Le développement vient par l’association des facteurs principaux, à savoir le travail et le capital. J’ai en effet associé l’indice de Gini* à celui de Paul Krugman**, pour sortir un indice synthétique qui optimise la dispersion territoriale des clusters.

Le premier décèle la concentration des spécialités -donc des compétences humaines-, et le second, le degré de concentration capitalistique. Il a fallu faire en sorte que géographie et économie permettent de construire une configuration intégrée pour un pays.

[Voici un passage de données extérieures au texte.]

(* ===== verification/KernelDemo.v ===== *)
(** KernelDemo: a small concrete kernel to instantiate the theorems on: a heap that hands out
    consecutive addresses, arbitrary but fixed contents of fresh memory, and fixed addresses. *)

From Stdlib Require Import ZArith Lia.
From stdpp Require Import prelude gmap.
From S2P Require Import Prelude Mem Spinlock Block Klibc Bitmap Frame.
From S2P Require Import PageTable Kernel Apic KernelFacts.

(** ** A bump allocator between 65536 and 1114112 *)

Definition bump_lo : Z := 65536.
Definition bump_hi : Z := 1114112.

Definition bump_malloc (n h : Z) : option (Z * Z) :=
  Some (if h + (n + 16) <=? bump_hi then (h, h + (n + 16)) else (NULL, h)).
Definition bump_rep (h : Z) (l : gmap Z Z) : Prop :=
  bump_lo <= h <= bump_hi /\ forall b j, l !! b = Some j -> bump_lo <= b /\ 0 < j /\ b + j <= h.

Lemma bump_malloc_spec h l n :
  bump_rep h l -> 0 <= n < two32 ->
  exists a h', bump_malloc n h = Some (a, h') /\ grants bump_rep bump_lo bump_hi n a h' l.
Proof.
  intros [Hh Hl] Hn. unfold bump_malloc.
  destruct (Z.leb_spec (h + (n + 16)) bump_hi) as [Hle|Hgt]; [|exists NULL, h; split; [done|by left]].
  exists h, (h + (n + 16)). split; [done|]. right. exists (n + 16).
  unfold bump_lo, bump_hi, two64 in *. split; [lia|]. split; [lia|]. split; [|split].
  - destruct (l !! h) as [j|] eqn:E; [|done]. apply Hl in E. lia.
  - intros b j E%Hl. right. lia.
  - split; [unfold bump_lo, bump_hi; lia|]. intros b j [[<- <-]|[_ E%Hl]]%lookup_insert_Some;
      unfold bump_lo in *; lia.
Qed.
Lemma bump_free_spec h l a :
  bump_rep h l -> a = NULL \/ is_Some (l !! a) -> exists h', Some h = Some h' /\ bump_rep h' (delete a l).
Proof.
  intros [Hh Hl] _. exists h. split; [done|]. split; [done|].
  intros b j [_ E]%lookup_delete_Some. by apply Hl.
Qed.

#[export] Instance bump_heap : KernelHeap Z := {|
  kmalloc := bump_malloc;
  kfree := fun _ h => Some h;
  kaligned_alloc := fun _ => bump_malloc;
  heap_rep := bump_rep;
  heap_lo := bump_lo;
  heap_hi := bump_hi;
  kmalloc_spec := bump_malloc_spec;
  kaligned_spec := bump_malloc_spec;
  kfree_spec := bump_free_spec
|}.

(** Fresh memory holds values that no code expects. *)
#[export] Instance demo_garbage : Garbage := {|
  any_thread := fun a => Thread 99 true 99 99 a a a a 99 99 true true kRunTerminated;
  any_file := fun a => FileInfo a 99 99;
  any_fd := fun a => FdInfo 99 a;
  any_handle := fun a => DsocketHandle no_ops a;
  any_sock := fun a => Dsocket NULL 99 a dsocket_state_connected 99 99 a a;
  any_pair := fun a => DsocketPair true a a 99 99 99 a 99 99;
  any_context := fun a => ArchContext a a 99 99 99 99;
  any_array := fun a _ => a
|}.

#[export] Instance demo_image : Image := {|
  physical_memory_offset := 4294967296;
  driver_sockets := 16;
  debug_buf := 2000;
  idle_entry := 4096;
  init_entry := 4112;
  str_no_cpu := 1000;
  str_info := 1100;
  str_debug := 1120;
  str_warning := 1140;
  str_error := 1160
|}.

(** No object and nothing in the tables; one processor. *)
Definition no_objects : objects := Objects ∅ ∅ ∅ ∅ ∅ ∅ ∅ ∅.
Definition demo_statics : statics := Statics [] [] 0 SPIN_INIT SPIN_INIT false SPIN_INIT.
Definition demo_apic : apic := Apic true 0 1 [7] ∅.
Definition demo_machine : machine :=
  Machine 0 514 16 16 [] {[ 2050 := 7 ]} [0] None [] [] SPIN_INIT.
Definition demo_boot : boot := Boot (0, 0) (0, 0) 0 0 0 0 0 [] 0 0 [] 0 0 0 0 [] false.

Lemma bump_rep_empty h : bump_lo <= h <= bump_hi -> bump_rep h ∅.
Proof. intros Hh. split; [done|]. intros b j Hb. by rewrite lookup_empty in Hb. Qed.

L’aspect physico-financier trouve, en l’occurrence, sa plénitude, car en plus de réunir les deux facteurs de la croissance – le capital et le travail-, nous y rajoutons la dimension spatiale. Je rappelle, à titre indicatif, que la France dispose à l’heure actuelle d’un parc de 71 pôles de compétence, disséminés sur tout le territoire. Les pouvoirs publics pensent qu’à l’avenir la France pourra réaliser les 2/3 de sa croissance à partir des clusters.

Pour un pays émergent comme la Tunisie, on peut lancer l’opération conformément à la carte universitaire?

Seulement dans un premier temps. Imaginez que le tracé de vos campus soit géographiquement concentré sur le littoral, par exemple, les régions de l’intérieur demeureront à l’écart de la nouvelle dynamique de développement. Souvenez-vous du diagramme des grappes de clusters et prenez soin de réseauter la totalité du territoire par viralisation. On doit intégrer toutes les couches sociales et toutes les régions.

La clustérisation est une avancée précieuse car elle dynamise la croissance et, en plus, elle constitue un facteur d’autonomie car la croissance devient pour grande partie endogène.